Everybody should have a few tools around the house – like a crescent wrench and a Phillips-head screwdriver.

But what about tools too big to store or too expensive to buy – or that you’ll only need once, or once in a while?

For that, there's Millvale’s Maria Mongelluzzo Tool Lending Library. It’s a project of the Millvale Community Library that started in June and now has a catalog of more than 350 tools and sets of tools, from measuring tapes and extension cords to power saws and wheelbarrows.

The library is located at 213 Grant Ave. in Millvale. It's open Tuesday from 6 - 8 p.m., and Saturdays and Sundays from 10 a.m. - 12 p.m.

Anyone with a card for any library in Allegheny County can use the tool library. The tools available run the gamut, says tool library administrator Dan Malakoff.

“We have Shop Vacs, we have a blower in case you need to dry something out,” said Malakoff. “We have a carpet-shampooer. And then we have power tools, circular saws, routers, drills, a wet-dry saw.”

There are also extension ladders; yard and garden tools including shovels, tampers, and a post-hole digger; and tools for fixing cars and bicycles. A popular tool so far has been a pressure-washer, often used for cleaning siding, said Malakoff. (Off-limits per the library's insurance company: chainsaws and scaffolding.)

The tool library is located in the Millvale Community Library’s basement. It is open two hours daily on Fridays and Saturdays, and two hours on Tuesday evenings. The catalog is searchable, just as with books and movies. Borrowing more expensive tools might require a refundable deposit. Users can check out as many as five tools for up to a week, with renewals possible.

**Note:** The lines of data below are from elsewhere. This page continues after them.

(** C7.  When a frame in [GOING_UP] passes the visibility gate and its knee
    angle is "standing" (at least 165), the cycle closes: the buffer with
    that angle appended is accepted exactly when it has at least 6 angles,
    a range of at least 35 and a minimum of at most 105; an accepted squat
    is logged with correctness 100 (and no features), a rejected one
    leaves the log as it was; either way the machine is [STANDING] again
    with the buffer reseeded. *)
Theorem updateSquatState_closes_cycle (env : Env) (s : PageState)
  (landmarks : list Landmark) (time kneeAngle : R) :
  squatState s = SQ_GOING_UP ->
  MIN_VIS_BODY <= avgVisOf (squatKeyJoints landmarks) ->
  squatKneeAngle landmarks = Some kneeAngle ->
  SQUAT_KNEE_TOP_ANGLE <= kneeAngle ->
  let angles := squatCurrentRepAngles s ++ [kneeAngle] in
  let s' := fst (updateSquatState env s landmarks time) in
  (squatAccepted angles <->
   completedReps s' = completedReps s ++ [mkCompletedRep [] (Val 100)])
  /\ (~ squatAccepted angles -> completedReps s' = completedReps s)
  /\ squatState s' = SQ_STANDING
  /\ squatCurrentRepAngles s' = [kneeAngle].
Proof.
  intros Hst Hvis Hknee Htop angles s'. subst s'.
  unfold updateSquatState.
  rewrite (proj2 (ltb_false_iff _ _) Hvis), Hknee, Hst.
  rewrite (proj2 (geb_true_iff _ _) Htop).
  set (s1 := set_squatCurrentRepAngles (squatCurrentRepAngles s ++ [kneeAngle]) s).
  change (squatCurrentRepAngles s ++ [kneeAngle])
    with (squatCurrentRepAngles s1) in angles.
  destruct (closeSquatRep_cases env s1) as [[Hacc ->] | [Hrej ->]];
    unfold acceptSquat; cbn [fst snd];
    cbn [completedReps set_squatCurrentRepAngles squatState squatCurrentRepAngles];
    rewrite setSquatStateIfChanged_completedReps, setSquatStateIfChanged_squatState;
    cbn [completedReps set_lastRepScore set_uiRepCount set_completedReps s1
         set_squatCurrentRepAngles].
  - split; [split; [reflexivity | intros _; exact Hacc] |].
    split; [intros Hn; contradiction | split; reflexivity].
  - split; [split; [intros Hacc; contradiction |] |].
    + intros Heq. symmetry in Heq. apply app_one_neq in Heq. contradiction.
    + split; [reflexivity | split; reflexivity].
Qed.

Lemma straightLegs_kneeAngle : squatKneeAngle straightLegs = Some 180.
Proof.
  unfold squatKneeAngle, straightLegs, at_index. cbn [repeat app nth_error
    L_HIP L_KNEE L_ANKLE R_HIP R_KNEE R_ANKLE kneeAngleAt].
  rewrite (angleDegrees_straight (legJoint (2 / 10)) (legJoint (5 / 10))
             (legJoint (8 / 10))) by (simpl; lra).
  f_equal. lra.
Qed.

Lemma straightLegs_visible :
  MIN_VIS_BODY <= avgVisOf (squatKeyJoints straightLegs).
Proof. unfold avgVisOf, MIN_VIS_BODY. simpl. lra. Qed.

Lemma risingPage_accepted : squatAccepted [170; 150; 120; 95; 130; 180].
Proof.
  split; [simpl; lia |]. exists 95, 180. unfold isMin, isMax. simpl.
  repeat split; try tauto; try lra;
    intros v Hv; repeat (destruct Hv as [<- | Hv]; [lra |]); contradiction.
Qed.

Lemma updateSquatState_closes_cycle_witness :
  completedReps (fst (updateSquatState (mkEnv true 500%Z) risingPage
                        straightLegs 9))
  = [mkCompletedRep [] (Val 100)].
Proof.
  apply (proj1 (proj1 (updateSquatState_closes_cycle (mkEnv true 500%Z)
                         risingPage straightLegs 9 180 eq_refl
                         straightLegs_visible straightLegs_kneeAngle
                         ltac:(unfold SQUAT_KNEE_TOP_ANGLE; lra)))).
  exact risingPage_accepted.
Defined.

End SquatMachine.

(** ** Events *)

Section Events.
Lemma get_is_aget (lib : Lib) (w : World) (self : RequestAPI) (path : string)
    (params : option ParamType) (hs : option (gmap string string)) :
  (0 <= jitter_max_seconds self)%Q →
  (∀ i, (0 <= random w i)%Q) →
  get lib w self path params hs = aget lib w self path params hs.
Proof.
  intros Hjmax Hrand. unfold get, aget.
  by apply Retrying_call_flavours.
Qed.

(** An outcome that is not retried ends the call after one attempt. *)
Lemma get_first_final (lib : Lib) (w : World) (self : RequestAPI)
    (path : string) (params : option ParamType)
    (hs : option (gmap string string)) :
  retryable_outcome (_get_once lib w self path params hs 0) = false →
  get lib w self path params hs =
    Some (_get_once lib w self path params hs 0, {| attempts := 1; sleeps := [] |}).
Proof.
  intros Hfinal. unfold get, enough_fuel.
  destruct (Z.to_nat (Z.max 1 (max_retries self))) as [|m] eqn:Hm; [lia|].
  replace (2 * S m)%nat with (S (S (2 * m))) by lia.
  by apply (Retrying_call_first_final w self
              (_get_once lib w self path params hs)); [left|].
Qed.

Lemma aget_first_final (lib : Lib) (w : World) (self : RequestAPI)
    (path : string) (params : option ParamType)
    (hs : option (gmap string string)) :
  retryable_outcome (_get_once lib w self path params hs 0) = false →
  aget lib w self path params hs =
    Some (_get_once lib w self path params hs 0, {| attempts := 1; sleeps := [] |}).
Proof.
  intros Hfinal. unfold aget, enough_fuel.
  destruct (Z.to_nat (Z.max 1 (max_retries self))) as [|m] eqn:Hm; [lia|].
  replace (2 * S m)%nat with (S (S (2 * m))) by lia.
  by apply (Retrying_call_first_final w self
              (_aget_once lib w self path params hs)); [right|].
Qed.

Lemma aget_exhausted (lib : Lib) (w : World) (self : RequestAPI)
    (path : string) (params : option ParamType)
    (hs : option (gmap string string)) :
  (1 <= max_retries self)%Z →
  (∀ i, retryable_outcome (_get_once lib w self path params hs i) = true) →
  ∃ e t,
    aget lib w self path params hs = Some (Raise e, t)
    ∧ Z.of_nat (attempts t) = max_retries self
    ∧ _get_once lib w self path params hs (attempts t - 1) = Raise e
    ∧ is_retryable_exception e = true
    ∧ length (sleeps t) = (attempts t - 1)%nat.
Proof.
  exact (Retrying_call_exhausted w self
           (_aget_once lib w self path params hs) (_aretrying w self)
           (or_intror eq_refl) (asyncio_sleep_returns w self)).
Qed.

Lemma get_exhausted (lib : Lib) (w : World) (self : RequestAPI)
    (path : string) (params : option ParamType)
    (hs : option (gmap string string)) :
  (0 <= jitter_max_seconds self)%Q →
  (∀ i, (0 <= random w i)%Q) →
  (1 <= max_retries self)%Z →
  (∀ i, retryable_outcome (_get_once lib w self path params hs i) = true) →
  ∃ e t,
    get lib w self path params hs = Some (Raise e, t)
    ∧ Z.of_nat (attempts t) = max_retries self
    ∧ _get_once lib w self path params hs (attempts t - 1) = Raise e
    ∧ is_retryable_exception e = true
    ∧ length (sleeps t) = (attempts t - 1)%nat.
Proof.
  intros Hjmax Hrand.
  exact (Retrying_call_exhausted w self
           (_get_once lib w self path params hs) (_retrying w self)
           (or_introl eq_refl)
           (λ k, time_sleep_returns w self k Hjmax Hrand)).
Qed.

(** ** Classification of a response *)


Lemma get_once_not_found (lib : Lib) (w : World) (self : RequestAPI)
    (path : string) (params : option ParamType)
    (hs : option (gmap string string)) (n : nat) (resp : Response) :
  send w (make_request self path params hs) n = Ret resp →
  status_code resp = 404%Z →
  return_none_on_404 self = true →
  _get_once lib w self path params hs n = Ret PyNone.
Proof.
  intros Hsend Hst Hflag. unfold _get_once. rewrite Hsend. simpl.
  unfold _maybe_raise_for_retry. rewrite bool_decide_eq_false_2.
  - simpl. by rewrite Hst, Hflag.
  - rewrite retryable_status_iff. lia.
Qed.

Lemma get_once_fatal (lib : Lib) (w : World) (self : RequestAPI)
    (path : string) (params : option ParamType)
    (hs : option (gmap string string)) (n : nat) (resp : Response) :
  send w (make_request self path params hs) n = Ret resp →
  status_code resp ∉ RETRYABLE_STATUSES →
  ¬ (status_code resp = 404%Z ∧ return_none_on_404 self = true) →
  is_success resp = false →
  _get_once lib w self path params hs n = Raise (HTTPStatusError (status_code resp)).
Proof.
  intros Hsend Hnot H404 Hfail. unfold _get_once. rewrite Hsend. simpl.
  unfold _maybe_raise_for_retry. rewrite bool_decide_eq_false_2 by exact Hnot.
  simpl. replace ((status_code resp =? 404)%Z && return_none_on_404 self)
    with false.
  - unfold raise_for_status. by rewrite Hfail.
  - symmetry. apply andb_false_iff.
    destruct (Z.eqb_spec (status_code resp) 404); [|by left].
    right. destruct (return_none_on_404 self); [tauto|reflexivity].
Qed.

Credit Bill O'Driscoll / 90.5 WESA
Dan Malakoff is administrator of the tool library.

Malakoff said that while nonprofit group Grow Pittsburgh has its own member-based gardening-tool library, the Millvale Library appears to be the only one in the region that loans all types of tools.

The library has been used by everyone from its neighbors to area tradesmen, says Malakoff. But while its utilitarian value is obvious, there are other benefits.

“We see the tool library sort of contributing to sustainability, so many tools are bought and then they’re used once and they just sit, or then they’re thrown out and they go to the landfill,” says Malakoff. “We see it as a way of saving the community money, and also sort of reducing waste. We see it also as a community-building sort of project.”

The tool library is named for the Americorps volunteer who came up with the idea. The library has been promoting itself at farmers’ markets, and is still taking tool donations, Malakoff said.